● **WHAT YOU SHOULD DO**
For the string "list", count the lines in the records below that contain it. Answer with that number alone.
*** Opening SUPPLIED RECORDS ***
Definition with_ {A B} (cm : ContextManager A) (body : A → Coro B) : Coro B :=
  λ w, match enter cm w with
       | (Raise e, w1) => (Raise e, w1)
       | (Return a, w1) =>
           let '(o, w2) := body a w1 in (o, exit cm a w2)
       end.

(** [contextlib.nullcontext(value)] *)
Definition nullcontext {A} (value : A) : ContextManager A :=
  mkContext (ret value) (λ _ w, w).

(** [for x in xs: body(x)] *)
Fixpoint for_each {A} (xs : list A) (body : A → Coro unit) : Coro unit :=
  match xs with
  | [] => ret tt
  | x :: xs' => body x;; for_each xs' body
  end.

(* ===================================================================== *)
(** * Collaborators of the client outside the files followed here *)
(* ===================================================================== *)

Module Constants.
(** Modelled from the spec: [ddht/v5_1/constants.py] is missing; the
    spec gives [REQUEST_RESPONSE_TIMEOUT = 10s] and
    [FOUND_NODES_MAX_PAYLOAD_SIZE = 1200 bytes]. *)
Definition REQUEST_RESPONSE_TIMEOUT : Z := 10.
Definition FOUND_NODES_MAX_PAYLOAD_SIZE : Z := 1200.
End Constants.

(** [len(rlp.encode(enr))] *)
Definition enr_size (enr : ENR) : Z := Z.of_nat (length (rlp_encode enr)).
Lemma agrees_assign (pack : list (string * Value)) (key k : string) (value v : Value) :
  conflicts stringify inherited inheritedJson pack key value = false ->
  agrees stringify pack k v ->
  agrees stringify (LocalePacks.assignProp pack key value) k v.
Proof.
  intros Hconf (v0 & Hown & Hjson).
  destruct (String.eqb key k) eqn:He.
  - apply String.eqb_eq in He. subst k.
    exists value. split; [apply ownProp_assign_same|].
    unfold conflicts, LocalePacks.inPack, LocalePacks.jsonInPack in Hconf.
    rewrite Hown in Hconf. simpl in Hconf.
    apply negb_false_iff in Hconf. apply eqJson_true in Hconf. congruence.
  - apply String.eqb_neq in He.
    exists v0. split; [|exact Hjson].
    rewrite (ownProp_assign_other pack key k value He). exact Hown.
Qed.

Lemma addLocaleToPack_agrees
    (strs pack pack' : list (string * Value)) (pluginName : string)
    (reports : list LocalePacks.PackReport) :
  LocalePacks.addLocaleToPack stringify inherited inheritedJson pack strs pluginName
  = (pack', reports, LocalePacks.Returned) ->
  (forall k v, agrees stringify pack k v -> agrees stringify pack' k v)
  /\ (forall k v, In (k, v) strs -> agrees stringify pack' k v).
Proof.
  revert pack. induction strs as [|[key value] strs IH]; intros pack Hrun.
  - inversion Hrun; subst. split; [auto|]. intros k v [].
  - simpl in Hrun.
    fold (conflicts stringify inherited inheritedJson pack key value) in Hrun.
    destruct (conflicts stringify inherited inheritedJson pack key value) eqn:Hconf;
      [discriminate|].
    destruct (IH _ Hrun) as [Hkeep Hnew].
    split.
    + intros k v Hag. apply Hkeep. apply agrees_assign; assumption.
    + intros k v [Hin|Hin]; [|exact (Hnew k v Hin)].
      inversion Hin; subst. apply Hkeep.
      exists v. split; [apply ownProp_assign_same|reflexivity].
Qed.

(** X18: when the loop of [build] over the plugins ends without a throw,
    the pack has, for every plugin and every one of its strings, an own
    property under that key whose JSON text is that of the plugin's string:
    plugins sharing a key agree on it, and what the pack held at the start
    is kept up to JSON text. *)
Theorem X18_addPlugins_pack_agrees_with_plugins
    (plugins : list (string * list (string * Value)))
    (pack pack' : list (string * Value)) (reports : list LocalePacks.PackReport) :
  LocalePacks.addPlugins stringify inherited inheritedJson pack plugins
  = (pack', reports, LocalePacks.Returned) ->
  (forall pluginName strs k v,
      In (pluginName, strs) plugins -> In (k, v) strs -> agrees stringify pack' k v)
  /\ (forall k v, agrees stringify pack k v -> agrees stringify pack' k v).
Proof.
  revert pack. induction plugins as [|[name strs0] plugins IH]; intros pack Hrun.
  - inversion Hrun; subst. split; [|auto]. intros ? ? ? ? [].
  - simpl in Hrun.
    destruct (LocalePacks.addLocaleToPack stringify inherited inheritedJson pack strs0 name)
      as [[pack1 reports1] outcome1] eqn:Hadd.
    destruct outcome1; try discriminate.
    destruct (addLocaleToPack_agrees _ _ _ _ _ Hadd) as [Hkeep1 Hnew1].
    destruct (IH _ Hrun) as [Hall Hkeep].
    split.
    + intros pluginName strs k v [Hin|Hin] Hkv.
      * inversion Hin; subst. apply Hkeep. exact (Hnew1 k v Hkv).
      * exact (Hall pluginName strs k v Hin Hkv).
    + intros k v Hag. apply Hkeep. apply Hkeep1. exact Hag.
Qed.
*** Closing SUPPLIED RECORDS ***
● **REPLY**
6